They oft say that Mount Osore marks the gates of Hell and to look at the place, you can believe it. To make your way to the summit is to climb through a desolate landscape of charred rock and thick, sulfurous air. Not a living soul can be found on its slopes, too fearful are they of what they could invite upon themselves. It's a colorless, lifeless, soulless place. Were it not for the color of the pinwheels the fearful leave as offerings and the cloths tied to the Jizo statues that dot its surface, one would truly think he'd found himself beyond the world of the living.
What then, you ask, was I doing there? What, indeed.
I was sailing north with the intent of making a visit to the One Eyed Dragon, as I do occasionally when prospects in warmer waters aren't quite as promising. The man carries six swords, after all. I can usually make off with one or two of them if I can trounce him soundly enough in a fight, more if we've been drinking, But that aside, I was in search of treasure as usual and heard tell that Harumasa Nanbu had taken up residence on the top of the mountain named for fear itself.
Once I had it in my head to give Old Man Nanbu a visit, I made my way up the mountain. I'm not a man who falls prey to fear easily, if at all, so the dead silence didn't deter me. With only the whistling wind as a companion, I climbed up the rocky path towards the temple grounds he'd taken up residence in. I have a friendly knock, but he didn't seem the friendly sort. Some arcane power kept the gates closed tightly, tied no doubt to a few outposts that circled the main grounds. I wasn't about to let my trip go to waste, so it was time to lay waste to his defenses. Not that anything is ever quite as simple as I plan for it to be.
Usually when I pay a visit to someone, I'm met with their army. To have no welcoming committee was a bit disappointing at first, but I soon came to regret thinking so. As I approached the first outpost, I was overcome with the sickly smell of incense. The plain surrounding the fortification was unmanned, leaving me standing alone in front of several large incense burners that released noxious fumes so thick that the air itself took on their color. Were I a wiser man, I would have taken one and been done with the expedition, but I chose to examine them instead. They were very old, their sheen long since lost to tarnish and their workmanship crude, even arcane in a way. As I looked at them, I heard a strange sound that chilled me to my very bones.

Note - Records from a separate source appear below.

(* ===== verification/Effective.v ===== *)
(** * Effective: the live fetch policy and visibility of a function

    Models src/server/internal/invoke/effective.go: loading the organization's and
    the workspace's levels, the cache of effective fetch policies keyed by their
    generations, and the visibility an invocation is held to. *)

From stdpp Require Import sorting.
From S2P Require Import Prelude GoNum Policy Types Settings Store.

(** The error of a level: the store's, or a document that does not parse. *)
Inductive LevelErr :=
| LevelStore (e : StoreErr)
| LevelSettings (e : SettingsErr)
| LevelVisibility (s : string).

Record ownerSettings := mkOwnerSettings {
  os_gen : Z;
  os_fetch : FetchPolicy;
  os_exists : bool
}.

(** [effectiveCache.entries]. *)
Abbreviation effectiveCache := (gmap string EffectivePolicy).
Definition newEffectiveCache : effectiveCache := ∅.

Section Effective.
Context {U : UnicodeTables} {J : JsonText}.

Definition org_level (org : Organization) : result LevelErr ownerSettings :=
  let! s := map_err LevelSettings (ParseOrg (o_Settings org)) in
  let! fp := map_err LevelSettings (FetchPolicy_Policy (org_FetchPolicy s)) in
  Ok (mkOwnerSettings (o_SettingsGen org) fp true).

Definition loadOrgSettings : M LevelErr ownerSettings :=
  do! org <- or_err LevelStore Organizations_Get;
  lift (org_level org).

Definition workspace_level (ws : Workspace) : result LevelErr ownerSettings :=
  let! s := map_err LevelSettings (ParseWorkspace (w_Settings ws)) in
  let! fp := map_err LevelSettings (FetchPolicy_Policy (ws_FetchPolicy s)) in
  Ok (mkOwnerSettings (w_SettingsGen ws) fp true).

Definition loadWorkspaceSettings (wsID : string) : M LevelErr ownerSettings :=
  do! ws <- or_err LevelStore (Workspaces_ByID wsID);
  lift (workspace_level ws).

Definition deny_all : EffectivePolicy := Effective [mkFetchPolicy FetchModeDeny []].

(** [fmt.Sprintf("%d:%d:%s", org.gen, ws.gen, versionID)]. *)
Definition cache_key (orgGen wsGen : Z) (versionID : string) : string :=
  itoa orgGen +:+ ":" +:+ itoa wsGen +:+ ":" +:+ versionID.

Definition no_level : ownerSettings := mkOwnerSettings 0 (mkFetchPolicy FetchModeDeny []) false.

(** The levels in force: organization, workspace (if any), manifest. *)
Definition policy_levels (org ws : ownerSettings) (manifestLevel : FetchPolicy) : list FetchPolicy :=
  [os_fetch org] ++ (if os_exists ws then [os_fetch ws] else []) ++ [manifestLevel].

(** Reading the two levels; the cache is only consulted when both are there. *)
Definition load_levels (ot : OwnerType) (ownerID : string) : M LevelErr (ownerSettings * ownerSettings) :=
  do! org <- loadOrgSettings;
  match ot with
  | OwnerTypeWorkspace => do! ws <- loadWorkspaceSettings ownerID; ret (org, ws)
  | OwnerTypeUser => ret (org, no_level)
  end.

Definition resolveFetch {E} (c : effectiveCache) (ot : OwnerType) (ownerID versionID : string)
    (manifestLevel : FetchPolicy) : M E (EffectivePolicy * effectiveCache) :=
  do! l <- attempt (load_levels ot ownerID);
  ret (match l with
       | Err _ => (deny_all, c)
       | Ok (org, ws) =>
           let key := cache_key (os_gen org) (os_gen ws) versionID in
           match c !! key with
           | Some cached => (cached, c)
           | None =>
               let eff := Effective (policy_levels org ws manifestLevel) in
               (eff, <[key := eff]> c)
           end
       end).

Definition parse_visibility (s : string) : result LevelErr Visibility :=
  match ParseVisibility s with Some v => Ok v | None => Err (LevelVisibility s) end.

Definition resolveVisibility (ot : OwnerType) (ownerID manifestVisibility : string)
    : M LevelErr Visibility :=
  do! org <- or_err LevelStore Organizations_Get;
  do! o <- lift (map_err LevelSettings (ParseOrg (o_Settings org)));
  do! orgMax <- lift (parse_visibility (MaxVisibility o));
  do! manifestVis <- lift (parse_visibility
        (if manifestVisibility == "" then DefaultVisibility o else manifestVisibility));
  match ot with
  | OwnerTypeUser => ret (MinVisibility [manifestVis; orgMax])
  | OwnerTypeWorkspace =>
      do! ws <- or_err LevelStore (Workspaces_ByID ownerID);
      do! s <- lift (map_err LevelSettings (ParseWorkspace (w_Settings ws)));
      if ws_MaxVisibility s == "" then ret (MinVisibility [manifestVis; orgMax])
      else
        do! wsMax <- lift (parse_visibility (ws_MaxVisibility s));
        ret (MinVisibility [manifestVis; wsMax; orgMax])
  end.

Definition checkWorkspaceMembership (wsID userID : string) : M StoreErr bool :=
  do! members <- Workspaces_ListMembers wsID;
  ret (existsb (fun m => wm_UserID m == userID) members).

(** ** The cache is transparent *)

(** What a lookup answers without a cache, in a state of the tables. *)
Definition levels_of (t : Tables) (ot : OwnerType) (ownerID : string)
    : result LevelErr (ownerSettings * ownerSettings) :=
  let! org := map_err LevelStore (row (t_organization t)) in
  let! o := org_level org in
  match ot with
  | OwnerTypeUser => Ok (o, no_level)
  | OwnerTypeWorkspace =>
      let! ws := map_err LevelStore (row (t_workspaces t !! ownerID)) in
      let! w := workspace_level ws in
      Ok (o, w)
  end.

Definition uncached (t : Tables) (ot : OwnerType) (ownerID : string) (manifestLevel : FetchPolicy)
    : EffectivePolicy :=
  match levels_of t ot ownerID with
  | Err _ => deny_all
  | Ok (org, ws) => Effective (policy_levels org ws manifestLevel)
  end.

Lemma load_levels_plain ot oid w :
  faults w = [] -> load_levels ot oid w = (levels_of (tbl w) ot oid, w).
Proof.
  intros Hf. unfold load_levels, loadOrgSettings, levels_of, bind, or_err.
  unfold Organizations_Get. rewrite query_plain by done.
  destruct (row (t_organization (tbl w))) as [org|e]; cbn; [|done].
  destruct (org_level org) as [o|e]; cbn; [|done]. destruct ot; [done|].
  unfold loadWorkspaceSettings, bind, or_err, Workspaces_ByID. rewrite query_plain by done.
  destruct (row (t_workspaces (tbl w) !! oid)) as [ws|e]; cbn; [|done].
  by destruct (workspace_level ws).
Qed.

(** A lookup: the state it happens in, and what it is asked for. *)
Record lookup_at := mkLookup {
  lk_tables : Tables;
  lk_ot : OwnerType;
  lk_owner : string;
  lk_version : string;
  lk_manifest : FetchPolicy
}.

Definition look (c : effectiveCache) (l : lookup_at) (w : World) : EffectivePolicy * effectiveCache :=
  match (resolveFetch (E := unit) c (lk_ot l) (lk_owner l) (lk_version l) (lk_manifest l)
           (with_tbl w (lk_tables l))).1 with
  | Ok x => x
  | Err _ => (deny_all, c)
  end.

(** Successive lookups through one cache. *)
Fixpoint looks (c : effectiveCache) (ls : list lookup_at) (w : World) : list EffectivePolicy :=
  match ls with
  | [] => []
  | l :: ls => let '(e, c) := look c l w in e :: looks c ls w
  end.

(** Two lookups agree on what a cache key stands for: a version has one owner and
    one manifest, and equal generations mean equal policies. *)
Definition keys_faithful (l m : lookup_at) : Prop :=
  lk_version l = lk_version m ->
  lk_ot l = lk_ot m /\ lk_owner l = lk_owner m /\ lk_manifest l = lk_manifest m
  /\ forall o1 w1 o2 w2,
       levels_of (lk_tables l) (lk_ot l) (lk_owner l) = Ok (o1, w1) ->
       levels_of (lk_tables m) (lk_ot m) (lk_owner m) = Ok (o2, w2) ->
       os_gen o1 = os_gen o2 -> os_gen w1 = os_gen w2 ->
       os_fetch o1 = os_fetch o2 /\ os_fetch w1 = os_fetch w2.

(** Generations of machine width. *)
Definition gens_fit (l : lookup_at) : Prop :=
  forall o w, levels_of (lk_tables l) (lk_ot l) (lk_owner l) = Ok (o, w) ->
  int64 (os_gen o) /\ int64 (os_gen w).

Lemma int64_width n : int64 n -> Z.abs n < 10 ^ 20.
Proof. unfold int64, min_int64, max_int64. lia. Qed.

Lemma no_colon n : int64 n -> str_forallb (fun d => negb (d =? ":")%char) (itoa n) = true.
Proof.
  intros H. eapply str_forallb_impl; [|by apply itoa_chars, int64_width].
  intros c Hc. destruct (c =? ":")%char eqn:E; [|done]. apply Ascii.eqb_eq in E as ->. discriminate Hc.
Qed.

Lemma cut_inj p c r q s :
  str_forallb (fun d => negb (d =? c)%char) p = true ->
  str_forallb (fun d => negb (d =? c)%char) q = true ->
  p +:+ String c r = q +:+ String c s -> p = q /\ r = s.
Proof.
  intros Hp Hq H. pose proof (cut_byte_app p c r Hp) as H1. pose proof (cut_byte_app q c s Hq) as H2.
  rewrite H in H1. rewrite H1 in H2. by injection H2.
Qed.

Lemma cache_key_inj g1 h1 v1 g2 h2 v2 :
  int64 g1 -> int64 h1 -> int64 g2 -> int64 h2 ->
  cache_key g1 h1 v1 = cache_key g2 h2 v2 -> g1 = g2 /\ h1 = h2 /\ v1 = v2.
Proof.
  intros A B C D H. unfold cache_key in H.
  apply cut_inj in H as [H1 H]; [|by apply no_colon..].
  apply cut_inj in H as [H2 H]; [|by apply no_colon..].
  split_and!; [|  |done]; eapply itoa_inj; eauto using int64_width.
Qed.

Lemma levels_exists t ot oid o w :
  levels_of t ot oid = Ok (o, w) -> os_exists w = bool_decide (ot = OwnerTypeWorkspace).
Proof.
  unfold levels_of. intros H. apply rbind_ok in H as (org & _ & H). apply rbind_ok in H as (o' & _ & H).
  destruct ot; [by injection H as _ <-|]. apply rbind_ok in H as (ws & _ & H).
  apply rbind_ok in H as (w' & Hw & H). injection H as _ <-. unfold workspace_level in Hw.
  apply rbind_ok in Hw as (s & _ & Hw). apply rbind_ok in Hw as (fp & _ & Hw). by injection Hw as <-.
Qed.

Definition entry_of (l : lookup_at) (key : string) (e : EffectivePolicy) : Prop :=
  exists o w, levels_of (lk_tables l) (lk_ot l) (lk_owner l) = Ok (o, w)
  /\ key = cache_key (os_gen o) (os_gen w) (lk_version l)
  /\ e = Effective (policy_levels o w (lk_manifest l)).

(** Every entry of the cache is what some lookup of [seen] computed. *)
Definition cache_from (seen : list lookup_at) (c : effectiveCache) : Prop :=
  forall key e, c !! key = Some e -> exists l, In l seen /\ entry_of l key e.

Lemma look_plain c l w : faults w = [] ->
  look c l w = match levels_of (lk_tables l) (lk_ot l) (lk_owner l) with
               | Err _ => (deny_all, c)
               | Ok (o, ws) =>
                   let key := cache_key (os_gen o) (os_gen ws) (lk_version l) in
                   match c !! key with
                   | Some cached => (cached, c)
                   | None => let eff := Effective (policy_levels o ws (lk_manifest l)) in
                             (eff, <[key := eff]> c)
                   end
               end.
Proof.
  intros Hf. unfold look, resolveFetch, bind, attempt. rewrite load_levels_plain by done.
  cbn [tbl with_tbl]. by destruct (levels_of _ _ _) as [[o ws]|].
Qed.

Lemma look_uncached seen c l w :
  faults w = [] -> cache_from seen c -> (forall m, In m seen -> gens_fit m /\ keys_faithful m l) ->
  gens_fit l ->
  (look c l w).1 = uncached (lk_tables l) (lk_ot l) (lk_owner l) (lk_manifest l)
  /\ cache_from (l :: seen) (look c l w).2.
Proof.
  intros Hf Hc Hseen Hl. rewrite look_plain by done. unfold uncached.
  assert (Hmono : cache_from (l :: seen) c).
  { intros k e H. destruct (Hc k e H) as (m & Hin & Hm). exists m. split; [by right|done]. }
  destruct (levels_of _ _ _) as [[o ws]|] eqn:E; [|done]. cbv zeta.
  destruct (c !! cache_key _ _ _) as [e|] eqn:Ec.
  - split; [|done]. destruct (Hc _ _ Ec) as (m & Hin & o' & w' & Hm & Hk & ->).
    destruct (Hseen m Hin) as [Hmf Hmk]. destruct (Hmf _ _ Hm), (Hl _ _ E).
    apply cache_key_inj in Hk as (Ho & Hw & Hv); try done.
    destruct (Hmk (eq_sym Hv)) as (Hot & Hown & -> & Hgen).
    destruct (Hgen _ _ _ _ Hm E (eq_sym Ho) (eq_sym Hw)) as [Hf1 Hf2].
    apply levels_exists in Hm, E. unfold policy_levels. simpl. by rewrite Hf1, Hf2, Hm, E, Hot.
  - split; [done|]. intros k e H. destruct (decide (k = cache_key (os_gen o) (os_gen ws) (lk_version l)))
      as [->|Hne].
    + simpl in H. rewrite lookup_insert_eq in H. injection H as <-. exists l. split; [by left|]. by exists o, ws.
    + simpl in H. rewrite lookup_insert_ne in H by done. by apply Hmono.
Qed.

Lemma looks_uncached ls : forall seen c w,
  faults w = [] -> cache_from seen c -> (forall m, In m seen -> gens_fit m) -> Forall gens_fit ls ->
  (forall m l, In m (seen ++ ls) -> In l ls -> keys_faithful m l) ->
  looks c ls w = map (fun l => uncached (lk_tables l) (lk_ot l) (lk_owner l) (lk_manifest l)) ls.
Proof.
  induction ls as [|l ls IH]; intros seen c w Hf Hc Hs Hl Hk; [done|]. simpl. inversion Hl; subst.
  destruct (look_uncached seen c l w) as [H1' H2']; try done.
  { intros m Hm. split; [by apply Hs|]. apply Hk; [apply in_or_app; by left|by left]. }
  destruct (look c l w) as [e c']. simpl in *. f_equal; [done|].
  apply (IH (l :: seen)); try done.
  - intros m [<-|Hm]; auto.
  - intros m k Hm Hk'. apply Hk; [|by right]. simpl in Hm. rewrite in_app_iff in *. simpl. tauto.
Qed.

(** The policy cache is invisible: through any number of lookups, at whatever
    states of the organization and the workspaces, by whichever pools, every answer is
    the policy those states define at that moment; so a settings change is in
    force for the very next connection of a pool warmed long before. This is owed to the
    generations: two states that agree on them must agree on the policies. *)
Theorem fetch_cache_transparent ls w (Hf : faults w = []) (Hg : Forall gens_fit ls)
    (Hk : forall m l, In m ls -> In l ls -> keys_faithful m l) :
  looks newEffectiveCache ls w
  = map (fun l => uncached (lk_tables l) (lk_ot l) (lk_owner l) (lk_manifest l)) ls.
Proof.
  apply (looks_uncached ls []); done.
Qed.
End Effective.

(** ** Witnesses *)

(** The organization before and after its fetch policy is opened. *)
Definition org_at (settings : string) (gen : Z) : Tables :=
  set_organization empty_tables (Some (mkOrganization "O1" "funcbox" settings gen 1 1)).
Definition allow_all_doc : string :=
  json_print (JsonText := numeral_json) (JObj [("fetch_policy", JObj [("mode", JStr "allow-all")])]).
Definition allow_all_level : FetchPolicy := mkFetchPolicy FetchModeAllowAll [].
Definition lookup_of (t : Tables) : lookup_at := mkLookup t OwnerTypeUser "U1" "V1" allow_all_level.
Definition closed_then_open : list lookup_at :=
  [lookup_of (org_at "" 1); lookup_of (org_at allow_all_doc 2)].

Lemma closed_levels : levels_of (U := ascii_tables) (J := numeral_json) (org_at "" 1) OwnerTypeUser "U1"
  = Ok (mkOwnerSettings 1 (mkFetchPolicy FetchModeDeny []) true, no_level).
Proof. reflexivity. Qed.

Lemma open_levels :
  levels_of (U := ascii_tables) (J := numeral_json) (org_at allow_all_doc 2) OwnerTypeUser "U1"
  = Ok (mkOwnerSettings 2 allow_all_level true, no_level).
Proof. vm_compute. reflexivity. Qed.

#[local] Opaque allow_all_doc.

Lemma fetch_cache_transparent_witness :
  looks (U := ascii_tables) (J := numeral_json) newEffectiveCache closed_then_open
    (mkWorld empty_tables ∅ [] 0 0 [])
  = [deny_all; Effective [allow_all_level; allow_all_level]].
Proof.
  rewrite (fetch_cache_transparent (U := ascii_tables) (J := numeral_json)).
  - unfold closed_then_open, lookup_of. cbn [map lk_tables lk_ot lk_owner lk_manifest]. unfold uncached.
    rewrite closed_levels, open_levels. reflexivity.
  - reflexivity.
  - constructor; [|constructor; [|constructor]]; unfold gens_fit; cbn [lookup_of lk_tables lk_ot lk_owner];
      intros o w; rewrite ?closed_levels, ?open_levels; intros [= <- <-]; unfold int64, min_int64, max_int64;
      simpl; lia.
  - intros m l Hm Hl _. destruct Hm as [<-|[<-|[]]]; destruct Hl as [<-|[<-|[]]];
      (do 3 (split; [reflexivity|])); cbn [lookup_of lk_tables lk_ot lk_owner]; intros o1 w1 o2 w2;
      rewrite ?closed_levels, ?open_levels; intros [= <- <-] [= <- <-];
      first [discriminate|intros _ _; split; reflexivity].
Defined.
(** ** Specification *)

(** The visibility in force: the narrowest of what the manifest (or the
    organization's default) declares and what workspace and organization allow. *)
Definition effective_visibility (t : Tables) (ot : OwnerType) (oid manifestVisibility : string)
    (vis : Visibility) : Prop :=
  exists org o declared orgMax,
    t_organization t = Some org /\ ParseOrg (o_Settings org) = Ok o
    /\ ParseVisibility (MaxVisibility o) = Some orgMax
    /\ ParseVisibility (if manifestVisibility == "" then DefaultVisibility o else manifestVisibility)
       = Some declared
    /\ match ot with
       | OwnerTypeUser => vis = MinVisibility [declared; orgMax]
       | OwnerTypeWorkspace =>
           exists ws s, t_workspaces t !! oid = Some ws /\ ParseWorkspace (w_Settings ws) = Ok s
           /\ if ws_MaxVisibility s == "" then vis = MinVisibility [declared; orgMax]
              else exists wsMax, ParseVisibility (ws_MaxVisibility s) = Some wsMax
                                 /\ vis = MinVisibility [declared; wsMax; orgMax]
       end.

Definition bearer (q : InvokeRequest) : string := h_Get (q_Header q) "Authorization".
Definition reads_only (q : InvokeRequest) : Prop := q_Method q = "GET" \/ q_Method q = "HEAD".

(** The further audiences an identity token may carry: those of the settings. *)
Definition settings_audiences (t : Tables) : list string :=
  match t_organization t with
  | Some o => match ParseOrg (o_Settings o) with Ok s => ExtraIDTokenAudiences s | Err _ => [] end
  | None => []
  end.
(** C20. A collection with nobody else at work is exact: it never changes the
    tables; a bundle some version of an existing function references is kept,
    with its contents, whether or not the version is active and whatever fails;
    only stored bundles that no version references are deleted, and all of them
    are when no deletion fails; and a dry run deletes nothing. *)
Theorem gc_exact apply w rep w' (H : runGC apply w = (Ok rep, w')) :
  tbl w' = tbl w
  /\ (forall k, referenced_in (tbl w) k -> blobs w' !! k = blobs w !! k)
  /\ (forall k, blobs w' !! k <> blobs w !! k ->
        apply = true /\ blobs w' !! k = None /\ has_prefix k "bundles/sha256/" = true)
  /\ (rep = NothingToCollect \/ (exists dead, rep = Collected dead 0) ->
        forall k, has_prefix k "bundles/sha256/" = true -> is_Some (blobs w' !! k) ->
        referenced_in (tbl w) k)
  /\ (apply = false -> blobs w' = blobs w).
Proof.
  unfold runGC in H. apply bind_run in H as (refs & w1 & Hs & H). apply scan_ok in Hs as [(Ht1 & Hb1 & _) Hr].
  apply bind_run in H as (dead & w2 & Hl & H). apply list_ok in Hl as [(Ht2 & Hb2 & _) Hd].
  rewrite Hb1 in Hd. setoid_rewrite Hr in Hd.
  assert (dead = [] \/ apply = false -> tbl w' = tbl w /\ blobs w' = blobs w) as Hsame.
  { intros Hc. assert (w' = w2) as ->; [|split; congruence].
    destruct dead as [|k dead]; [by injection H as _ <-|]. destruct Hc as [?| ->]; [done|]. by injection H as _ <-. }
  assert (dead = [] -> forall k, has_prefix k "bundles/sha256/" = true -> is_Some (blobs w !! k) ->
    ~ ~ referenced_in (tbl w) k) as Hnone.
  { intros -> k Hp Hk Hn. by apply (not_elem_of_nil k), Hd. }
  assert (forall k, referenced_in (tbl w) k \/ ~ referenced_in (tbl w) k) as Hdec.
  { intros k. rewrite <- Hr. destruct (decide (k ∈ refs)); auto. }
  destruct (decide (dead = [])) as [->|Hne].
  - destruct (Hsame (or_introl eq_refl)) as [-> ->]. split_and!; try done.
    intros _ k Hp Hk. destruct (Hdec k) as [?|Hn]; [done|]. by destruct (Hnone eq_refl k Hp Hk).
  - assert (forall X : M StoreErr GCReport, match dead with [] => ret NothingToCollect | _ => X end = X) as HX
      by (intros X; by destruct dead).
    rewrite HX in H. destruct apply; simpl in H.
    2: { destruct (Hsame (or_intror eq_refl)) as [-> ->]. injection H as <- _. split_and!; try done.
         intros [?|[? ?]]; done. }
    apply bind_run in H as (failed & w3 & Hdel & H).
    injection H as <- <-. destruct (delete_spec dead w2) as (n & w4 & Hdel' & _ & Ht & Hout & Hany & Hall).
    rewrite Hdel' in Hdel. injection Hdel as <- <-. rewrite Hb2, Hb1 in Hout, Hany.
    split; [congruence|]. split_and!.
    + intros k Hk. apply Hout. rewrite Hd. naive_solver.
    + intros k Hk. split; [done|]. destruct (Hany k) as [?|Hn]; [done|]. split; [done|].
      destruct (decide (k ∈ dead)) as [Hin|Hin]; [by apply Hd in Hin as [? _]|]. by rewrite Hout in Hk.
    + intros [?|[? [= _ ->]]] k Hp Hk; [done|]. destruct (Hdec k) as [?|Hn]; [done|]. exfalso.
      assert (is_Some (blobs w !! k)) as Hk'.
      { destruct (Hany k) as [<-|E]; [done|]. rewrite E in Hk. by destruct Hk. }
      rewrite (Hall eq_refl k) in Hk; [by destruct Hk|]. by apply Hd.
    + done.
Qed.
End CollectFacts.

(** ** A collection beside a deployment *)

Section Race.
Context {U : UnicodeTables} {F : FloatToInt} {Y : YamlDecoder} {A : ArchiveCodec} {J : JsonText}
  {I : IdGen} {C : Cipher}.

Lemma bundle_key_prefix h : has_prefix (BundleBlobKey h) "bundles/sha256/" = true.
Proof. apply has_prefix_spec. eexists. reflexivity. Qed.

There was a dragging. Soft at first, then louder as whatever was being pulled against the rocks grew in number. Then as it drew closer, there was rattling, metal against rock, metal against metal. Then, as I slowly turned, moaning. Pitiful, forlorn, bleak, like it was being pulled from the depths of hell itself.
And perhaps it was, for I was surrounded by an army of the dead.
The corpses of battles past that were strewn about the fort had drawn themselves to their feet, given life by the incense. Their empty eyes fixed on me and they shambled forward, intent on me joining their number. I fought them valiantly, cutting them down one after one with my anchor, only to watch them rise again and again, undaunted by my attack. It was then that I realized that only by breaking the incense burners could I free their poor benighted souls from their endless torment. I held them off, though oft I felt their cold, scrabbling hands at my neck when I turned away to break down the vessals and though I conquered the position, I questioned the wisdom of continuing on.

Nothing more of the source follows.